[EXCERPTED DATA Boundary: Start]

Lemma rmtree_succeeds p n :
  p <> [] -> isdir n p = true -> exists n', rmtree p n = Ok n'.
Proof.
  intros Hp Hd. eapply modify_succeeds with (r := None); eauto.
  - unfold isdir in *. unfold dirname.
    destruct p as [|c p]; [congruence|].
    clear Hp. revert n c Hd. induction p as [|c' p IH]; intros n c Hd.
    + destruct n; [discriminate|reflexivity].
    + change (removelast (c :: c' :: p)) with (c :: removelast (c' :: p)).
      destruct n as [|es]; [discriminate|].
      rewrite lookup_cons_dir in *. destruct (assoc c es); [|discriminate].
      now apply IH.
  - unfold isdir in Hd. destruct (lookup n p) as [[d|es]|]; try discriminate.
    reflexivity.
Qed.

Lemma mkdir_keeps_isdir p n n' q :
  mkdir p n = Ok n' -> isdir n q = true -> isdir n' q = true.
Proof. apply modify_keeps_isdir. intros es r H. discriminate. Qed.

Lemma mkdir_frame p n n' q :
  mkdir p n = Ok n' -> diverge p q -> lookup n' q = lookup n q.
Proof. apply modify_frame. Qed.


(** ** [makedirs] *)

Lemma makedirs_cons c p es :
  makedirs (c :: p) (Dir es) =
  (child' <- makedirs p (match assoc c es with
                         | Some child => child
                         | None => Dir []
                         end) ;;
   Ok (Dir (set_entry c child' es))).
Proof. reflexivity. Qed.

Lemma makedirs_isdir_at p n n' : makedirs p n = Ok n' -> isdir n' p = true.
Proof.
  unfold isdir. revert n n'. induction p as [|c p IH]; intros n n' H.
  - destruct n; inversion H; reflexivity.
  - destruct n as [|es]; [discriminate|]. rewrite makedirs_cons in H.
    destruct (makedirs p _) as [child'|] eqn:E; [|discriminate].
    injection H as <-. rewrite lookup_cons_dir, assoc_set_entry_same. eauto.
Qed.

Lemma makedirs_frame p n n' q :
  makedirs p n = Ok n' -> diverge p q -> lookup n' q = lookup n q.
Proof.
  revert n n' q. induction p as [|c p IH]; intros n n' q H Hd; [destruct Hd|].
  destruct q as [|k q]; [destruct Hd|].
  destruct n as [|es]; [discriminate|]. rewrite makedirs_cons in H.
  destruct (makedirs p _) as [child'|] eqn:E; [|discriminate].
  injection H as <-. rewrite !lookup_cons_dir.
  destruct Hd as [Hne|[<- Hd]].
  - rewrite assoc_set_entry_other; congruence.
  - rewrite assoc_set_entry_same. rewrite (IH _ _ _ E Hd).
    destruct (assoc c es); [reflexivity|]. destruct q; [destruct p; destruct Hd|reflexivity].
Qed.

Lemma makedirs_frame_top c p n n' k q :
  makedirs (c :: p) n = Ok n' -> k <> c ->
  lookup n' (k :: q) = lookup n (k :: q).
Proof. intros H Hne. eapply makedirs_frame; eauto. simpl. left. congruence. Qed.

(** [makedirs] never touches what is there: whatever a path led to, it
    still leads to, unless it was a directory that got new entries. *)
Lemma makedirs_keeps p n n' q :
  makedirs p n = Ok n' ->
  match lookup n q with
  | Some (File d) => lookup n' q = Some (File d)
  | Some (Dir _) => isdir n' q = true
  | None => True
  end.
Proof.
  unfold isdir. revert n n' q. induction p as [|c p IH]; intros n n' q H.
  - destruct n; inversion H; subst. destruct (lookup _ q) as [[d|es]|]; auto.
  - destruct n as [|es]; [discriminate|]. rewrite makedirs_cons in H.
    destruct (makedirs p _) as [child'|] eqn:E; [|discriminate].
    injection H as <-. destruct q as [|k q]; [reflexivity|].
    rewrite !lookup_cons_dir.
    destruct (String.eqb k c) eqn:Ekc.
    + apply String.eqb_eq in Ekc. subst k. rewrite assoc_set_entry_same.
      destruct (assoc c es) as [child|]; [|exact I].
      apply (IH _ _ q E).
    + apply String.eqb_neq in Ekc. rewrite assoc_set_entry_other by assumption.
      destruct (assoc k es) as [child|]; [|exact I].
      destruct (lookup child q) as [[d|es']|]; auto.
Qed.

Lemma makedirs_keeps_isdir p n n' q :
  makedirs p n = Ok n' -> isdir n q = true -> isdir n' q = true.
Proof.
  intros H Hq. pose proof (makedirs_keeps p n n' q H) as K.
  unfold isdir in *. destruct (lookup n q) as [[d|es]|]; try discriminate.
  exact K.
Qed.

Lemma makedirs_keeps_file p n n' q d :
  makedirs p n = Ok n' -> file_at n q = Some d -> file_at n' q = Some d.
Proof.
  intros H Hq. pose proof (makedirs_keeps p n n' q H) as K.
  unfold file_at in *. destruct (lookup n q) as [[d'|es]|]; try discriminate.
  now rewrite K.
Qed.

[EXCERPTED DATA Boundary: End]

Look through the data above. Copy every line with the string "congruence" in it.

    destruct p as [|c p]; [congruence|].
  - rewrite assoc_set_entry_other; congruence.
Proof. intros H Hne. eapply makedirs_frame; eauto. simpl. left. congruence. Qed.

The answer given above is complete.